Task to complete =>
Only lines containing the string "operations" belong in the answer; find them in the records and copy them.
****************************************
(** * N-body simulation core: direct force evaluation, time integration,
      initial conditions and the accuracy metric of the benchmark harness.

    The C++ sources work on [vec3<float>] and [vec4<float>] arrays and mix
    [float] and [double] arithmetic.  The embedding keeps the code generic in
    the scalar arithmetic (a [Machine] supplies the two formats and the
    conversions between them) and gives two instances:
    - [IEEE.ieee_machine]: binary32 / binary64 with round-to-nearest-even,
      built on the executable [SpecFloat] operations of the standard library;
    - [Exact.exact_machine]: both formats are the real numbers.
    Every operation is rounded to the type C++ gives its expression
    ([float] when both operands are [float], [double] as soon as one operand
    is a [double]; a [double] stored in a [float] is rounded again).  The
    simulation sources include [<cmath>] only and call [sqrt], [cos] and
    [sin] unqualified: these are the C functions on [double], so a [float]
    argument is promoted and the result is a [double].  In the renderer,
    which also includes the OpenCV headers, [sqrt] and [log10] are read at the
    type of their [float] argument.
    Arrays are lists read with [!!] and written with [<[i:=v]>]; the sources
    never check an index, so every statement below that depends on an array
    element assumes the index in range. *)

From Stdlib Require Import ZArith List Lia Bool Reals Lra.
From Stdlib Require Import Floats.SpecFloat.
From stdpp Require Import base list.

(** ** Vector types ([vec3<T>], [vec4<T>]) *)

Module Vec3.
Record t (T : Type) := mk { x : T; y : T; z : T }.
Arguments mk {T} _ _ _.
Arguments x {T} _.
Arguments y {T} _.
Arguments z {T} _.
End Vec3.

Module Vec4.
Record t (T : Type) := mk { x : T; y : T; z : T; w : T }.
Arguments mk {T} _ _ _ _.
Arguments x {T} _.
Arguments y {T} _.
Arguments z {T} _.
Arguments w {T} _.
End Vec4.

Abbreviation vec3 := Vec3.t.
Abbreviation vec4 := Vec4.t.

(** ** Scalar arithmetic *)

(** The operations the sources use on one floating-point format.
    [flit n d] is the value of a literal written as the fraction [n/d]
    (every decimal literal of the sources is such a fraction), and of the
    integer [n] converted to the format when [d = 1]. *)
Class Scalar (T : Type) := {
  flit : Z -> positive -> T;
  fadd : T -> T -> T;
  fsub : T -> T -> T;
  fmul : T -> T -> T;
  fdiv : T -> T -> T;
  fopp : T -> T;
  fsqrt : T -> T;
  fle : T -> T -> Prop
}.

Declare Scope fp_scope.
Delimit Scope fp_scope with fp.
Infix "+" := fadd : fp_scope.
Infix "-" := fsub : fp_scope.
Infix "*" := fmul : fp_scope.
Infix "/" := fdiv : fp_scope.
Infix "<=" := fle : fp_scope.
Notation "- a" := (fopp a) : fp_scope.

(** A machine: the [float] and [double] formats and the two conversions
    (promotion of a [float] operand in a [double] expression, and the
    narrowing done when a [double] value is stored in a [float]). *)
Class Machine := {
  float : Type;
  double : Type;
  float_ops : Scalar float;
  double_ops : Scalar double;
  to_double : float -> double;
  to_float : double -> float
}.
#[global] Existing Instance float_ops.
#[global] Existing Instance double_ops.

(** *** IEEE 754 instance *)

Module IEEE.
****************************************
Output of the exercise =>
      built on the executable [SpecFloat] operations of the standard library;
(** The operations the sources use on one floating-point format.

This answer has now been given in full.